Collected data
◆ ◆ ◆ ◆

(* ===== verification/RateLimit.v ===== *)
(** * Fixed-window peer limiter

    Models [crates/server/src/server/rate_limit.rs]: [check_against] with its
    opportunistic garbage collection, shared by the discovery and the
    initialize limiters. *)

From S2P Require Import Prelude.
Open Scope N_scope.

(** ** Data *)

Record PeerCell := MkPeerCell { count : N; window_start : N }.

Record LimiterState := MkLimiter {
  window : N;
  max_per_window : N;
  peers : gmap string PeerCell;
  last_gc : N;
}.
#[export] Instance LimiterState_eta : Eta LimiterState := fun s =>
  MkLimiter (window s) (max_per_window s) (peers s) (last_gc s).

(** Nanoseconds. *)
Definition INIT_THROTTLE_WINDOW : N := 60000000000.
Definition INIT_THROTTLE_MAX_PER_WINDOW : N := 600.

Definition limiter_configure (window max : N) (now : N) : LimiterState := MkLimiter window max ∅ now.

(** ** Operations *)

(** The critical section on the peer's entry. *)
Definition check_entry (peer : string) (now : N) (s : LimiterState)
  : Result unit N * LimiterState :=
  let entry := default (MkPeerCell 0 now) (peers s !! peer) in
  let entry := if window s <=? duration_since now (window_start entry)
               then MkPeerCell 0 now else entry in
  if max_per_window s <=? count entry then
    let elapsed := duration_since now (window_start entry) in
    (Err (window s - elapsed), s <| peers ::= <[peer := entry]> |>)
  else (Ok tt, s <| peers ::= <[peer := MkPeerCell (count entry + 1) (window_start entry)]> |>).

(** The sweep; [gc_lock] is whether [try_lock] succeeded. *)
Definition limiter_gc (gc_lock : bool) (now : N) (s : LimiterState) : LimiterState :=
  if (1024 <? N.of_nat (size (peers s))) && gc_lock &&
     (window s <=? duration_since now (last_gc s))
  then s <| peers ::= filter (fun kv => duration_since now (window_start kv.2) < window s * 5) |>
         <| last_gc := now |>
  else s.

Definition check_against (state : option LimiterState) (gc_lock : bool) (peer : string) (now : N)
  : Result unit N * option LimiterState :=
  match state with
  | Some s =>
      if 0 <? max_per_window s then
        match check_entry peer now s with
        | (Err retry_after, s) => (Err retry_after, Some s)
        | (Ok _, s) => (Ok tt, Some (limiter_gc gc_lock now s))
        end
      else (Ok tt, Some s)
  | None => (Ok tt, None)
  end.

(** ** Lemmas *)

Lemma limiter_gc_fields g now s :
  window (limiter_gc g now s) = window s /\ max_per_window (limiter_gc g now s) = max_per_window s.
Proof. unfold limiter_gc. by case_match. Qed.

(** The sweep keeps an entry or drops one whose window is long over. *)
Lemma limiter_gc_lookup g now s p :
  peers (limiter_gc g now s) !! p = peers s !! p \/
  (peers (limiter_gc g now s) !! p = None /\
   forall c, peers s !! p = Some c -> window s * 5 <= duration_since now (window_start c)).
Proof.
  unfold limiter_gc. case_match; [|by left]. cbn.
  destruct (peers s !! p) as [c|] eqn:Hc.
  - destruct (decide (duration_since now (window_start c) < window s * 5)) as [Hd|Hd].
    + left. by apply map_lookup_filter_Some.
    + right. split; [|intros c' [= <-]; lia]. apply map_lookup_filter_None. right.
      intros c' Hc' HP. rewrite Hc in Hc'. injection Hc' as <-. by apply Hd.
  - left. apply map_lookup_filter_None. by left.
Qed.

(** Same budget, same configuration. *)
Lemma check_fields gc p now s r s' :
  check_against (Some s) gc p now = (r, Some s') ->
  window s' = window s /\ max_per_window s' = max_per_window s.
Proof.
  unfold check_against. destruct (0 <? max_per_window s); [|intros Heq; by injection Heq as _ <-].
  assert (window (check_entry p now s).2 = window s /\
          max_per_window (check_entry p now s).2 = max_per_window s) as [Hw Hm].
  { unfold check_entry. by case_match. }
  destruct (check_entry p now s) as [[u|d] s1]; cbn in Hw, Hm; intros Heq; injection Heq as _ <-.
  - destruct (limiter_gc_fields gc now s1). split; congruence.
  - done.
Qed.

(** How one check moves the cell of the peer and of the others. *)
Lemma check_cell gc p now s r s' q :
  0 < max_per_window s ->
  check_against (Some s) gc p now = (r, Some s') ->
  let s1 := (check_entry p now s).2 in
  r = (check_entry p now s).1 /\
  (peers s' !! q = peers s1 !! q \/
   (peers s' !! q = None /\
    forall c, peers s1 !! q = Some c -> window s * 5 <= duration_since now (window_start c))).
Proof.
  intros Hm. unfold check_against. rewrite (proj2 (N.ltb_lt _ _) Hm).
  assert (window (check_entry p now s).2 = window s) as Hw.
  { unfold check_entry. by case_match. }
  destruct (check_entry p now s) as [[[]|d] s1]; cbn in *.
  - intros [= <- <-]. split; [done|]. rewrite <- Hw. apply limiter_gc_lookup.
  - intros [= <- <-]. auto.
Qed.

(** ** Histories *)

(** One check: who, when, and whether the sweep lock was free. *)
Record CheckEvent := MkCheck { ce_peer : string; ce_now : N; ce_gc : bool }.

Fixpoint run_checks (s : option LimiterState) (es : list CheckEvent)
  : list (Result unit N) * option LimiterState :=
  match es with
  | [] => ([], s)
  | e :: es =>
      let '(r, s1) := check_against s (ce_gc e) (ce_peer e) (ce_now e) in
      let '(rs, s2) := run_checks s1 es in (r :: rs, s2)
  end.

(** Admissions of one peer in a history. *)
Definition admitted (p : string) (s : option LimiterState) (es : list CheckEvent) : N :=
  N.of_nat (length (filter (fun er => ce_peer er.1 = p /\ Result_is_ok er.2 = true)
                      (zip es (run_checks s es).1))).

Lemma admitted_cons p s e es :
  admitted p s (e :: es) =
  (if decide (ce_peer e = p /\ Result_is_ok (check_against s (ce_gc e) (ce_peer e) (ce_now e)).1 = true)
   then 1 else 0) +
  admitted p (check_against s (ce_gc e) (ce_peer e) (ce_now e)).2 es.
Proof.
  unfold admitted. cbn [run_checks]. destruct (check_against _ _ _ _) as [r s1]. cbn [fst snd].
  destruct (run_checks s1 es) as [rs s2]. cbn [zip zip_with fst]. rewrite filter_cons. cbn [fst snd].
  case_decide; cbn [length]; lia.
Qed.

Lemma check_is_Some s gc p now : exists s', (check_against (Some s) gc p now).2 = Some s'.
Proof.
  unfold check_against. case_match; [|by eexists].
  destruct (check_entry p now s) as [[]]; by eexists.
Qed.

(** The admissions still possible before instant [until]: a cell whose
    window outlives [until] cannot be reset any more. *)
Definition allowance (s : LimiterState) (until : N) (cell : option PeerCell) : N :=
  match cell with
  | None => max_per_window s
  | Some c => (max_per_window s - count c) +
              (if until <? window_start c + window s then 0 else max_per_window s)
  end.

Lemma allowance_step s s' gc p q now until r :
  0 < max_per_window s -> 0 < window s -> now <= until -> until < now + window s ->
  check_against (Some s) gc p now = (r, Some s') ->
  (if decide (p = q /\ Result_is_ok r = true) then 1 else 0) +
    allowance s' until (peers s' !! q) <= allowance s until (peers s !! q).
Proof.
  intros Hm Hw Hle Hlt Hch.
  destruct (check_fields _ _ _ _ _ _ Hch) as [Hws Hms].
  destruct (check_cell _ _ _ _ _ _ q Hm Hch) as [-> Hcell].
  set (s1 := (check_entry p now s).2) in *.
  assert (Hgc : allowance s until (peers s' !! q) <= allowance s until (peers s1 !! q)).
  { destruct Hcell as [->|[-> Hold]]; [done|]. destruct (peers s1 !! q) as [c|]; [|done].
    specialize (Hold c eq_refl). unfold duration_since in Hold. cbn.
    destruct (N.ltb_spec until (window_start c + window s)); lia. }
  assert (Hall : allowance s' until (peers s' !! q) = allowance s until (peers s' !! q)).
  { unfold allowance. by rewrite Hws, Hms. }
  rewrite Hall. etransitivity; [apply N.add_le_mono_l, Hgc|]. clear Hgc Hall Hcell.
  unfold s1, check_entry, duration_since.
  destruct (decide (p = q)) as [->|Hne].
  2:{ rewrite decide_False by tauto. case_match; cbn; rewrite lookup_insert_ne by done; lia. }
  destruct (peers s !! q) as [[n ws]|] eqn:Ec; cbn [default from_option id window_start count].
  - destruct (N.leb_spec (window s) (now - ws)); cbn [window_start count].
    + rewrite (proj2 (N.leb_gt (max_per_window s) 0)) by lia. cbn. rewrite lookup_insert_eq. cbn.
      rewrite decide_True by done.
      destruct (N.ltb_spec until (now + window s)), (N.ltb_spec until (ws + window s)); lia.
    + destruct (N.leb_spec (max_per_window s) n); cbn; rewrite lookup_insert_eq; cbn.
      * rewrite decide_False by (intros [_ ?]; done). lia.
      * rewrite decide_True by done. lia.
  - rewrite N.sub_diag, (proj2 (N.leb_gt (window s) 0)) by lia. cbn [count window_start].
    rewrite (proj2 (N.leb_gt (max_per_window s) 0)) by lia. cbn. rewrite lookup_insert_eq. cbn.
    rewrite decide_True by done. destruct (N.ltb_spec until (now + window s)); lia.
Qed.

(** ** Properties *)

(** In any history of checks whose instants span less than one window,
    whatever the other peers do and whenever the garbage collector runs, a
    peer is admitted at most twice its per-window budget. *)
Theorem limiter_window_budget p s es since until :
  0 < max_per_window s -> 0 < window s -> until < since + window s ->
  Forall (fun e => since <= ce_now e <= until) es ->
  admitted p (Some s) es <= 2 * max_per_window s.
Proof.
  intros Hm Hw Hspan Hes.
  enough (admitted p (Some s) es <= allowance s until (peers s !! p)) as Hle.
  { etransitivity; [exact Hle|]. unfold allowance. repeat case_match; lia. }
  revert s Hm Hw Hspan. induction es as [|e es IH]; intros s Hm Hw Hspan.
  { unfold admitted. cbn. lia. }
  apply Forall_cons in Hes as [He Hes]. rewrite admitted_cons.
  destruct (check_is_Some s (ce_gc e) (ce_peer e) (ce_now e)) as [s' Hs'].
  destruct (check_against (Some s) (ce_gc e) (ce_peer e) (ce_now e)) as [r o] eqn:Hch.
  cbn in Hs'. subst o. cbn [fst snd].
  destruct (check_fields _ _ _ _ _ _ Hch) as [Hws Hms].
  pose proof (allowance_step s s' (ce_gc e) (ce_peer e) p (ce_now e) until r Hm Hw
    ltac:(lia) ltac:(lia) Hch) as Hstep.
  specialize (IH Hes s' ltac:(lia) ltac:(lia) ltac:(rewrite Hws; lia)). lia.
Qed.

(** A refusal names a positive delay of at most one window, and a peer
    that waits that long is admitted (on a monotonic clock). *)
Theorem limiter_retry_after s gc p now d s' now' gc' :
  (forall c, peers s !! p = Some c -> window_start c <= now) ->
  check_against (Some s) gc p now = (Err d, s') -> now + d <= now' ->
  0 < d <= window s /\ (check_against s' gc' p now').1 = Ok tt.
Proof.
  intros Hmono. unfold check_against. destruct (N.ltb_spec 0 (max_per_window s)); [|done].
  unfold check_entry at 1. set (entry := if window s <=? _ then _ else _).
  destruct (N.leb_spec (max_per_window s) (count entry)) as [Hfull|]; [|done].
  intros [= <- <-] Hnow. cbn.
  assert (duration_since now (window_start entry) < window s) as Hyoung.
  { unfold entry in *. destruct (N.leb_spec (window s)
      (duration_since now (window_start (default (MkPeerCell 0 now) (peers s !! p))))); [|done].
    cbn in Hfull. lia. }
  assert (window_start entry <= now) as Hws.
  { unfold entry. case_match; [done|]. destruct (peers s !! p) as [c|]; cbn; [by apply Hmono|done]. }
  split; [lia|]. rewrite (proj2 (N.ltb_lt _ _)) by done.
  unfold check_entry. cbn. rewrite lookup_insert_eq. cbn.
  unfold duration_since in *. rewrite (proj2 (N.leb_le (window s) (now' - window_start entry))) by lia.
  cbn. by rewrite (proj2 (N.leb_gt _ _)).
Qed.

Definition demo_limiter : LimiterState := MkLimiter 60 1 ∅ 0.

Lemma limiter_window_budget_witness :
  admitted "10.0.0.1" (Some demo_limiter)
    [MkCheck "10.0.0.1" 5 true; MkCheck "10.0.0.1" 6 true; MkCheck "10.0.0.2" 7 false] <= 2 /\
  admitted "10.0.0.1" (Some demo_limiter)
    [MkCheck "10.0.0.1" 5 true; MkCheck "10.0.0.1" 6 true] = 1.
Proof.
  split; [|vm_compute; reflexivity].
  apply (limiter_window_budget "10.0.0.1" demo_limiter _ 5 60); [reflexivity..|].
  repeat constructor; vm_compute; discriminate.
Defined.

Lemma limiter_retry_after_witness :
  let s := (check_against (Some demo_limiter) true "10.0.0.1" 5).2 in
  exists s', check_against s true "10.0.0.1" 6 = (Err 59, s') /\
             (check_against s' true "10.0.0.1" 65).1 = Ok tt.
Proof.
  eexists. split; [reflexivity|].
  eapply (limiter_retry_after (default demo_limiter (check_against (Some demo_limiter) true "10.0.0.1" 5).2)
    true "10.0.0.1" 6 59); [|reflexivity|vm_compute; discriminate].
  intros c Hc. vm_compute in Hc. injection Hc as <-. vm_compute. discriminate.
Defined.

◆ ◆ ◆ ◆

About this exercise
Find the string "whose" in the data. Report each line it appears in.

Solution to the problem
(** The sweep keeps an entry or drops one whose window is long over. *)
(** The admissions still possible before instant [until]: a cell whose
(** In any history of checks whose instants span less than one window,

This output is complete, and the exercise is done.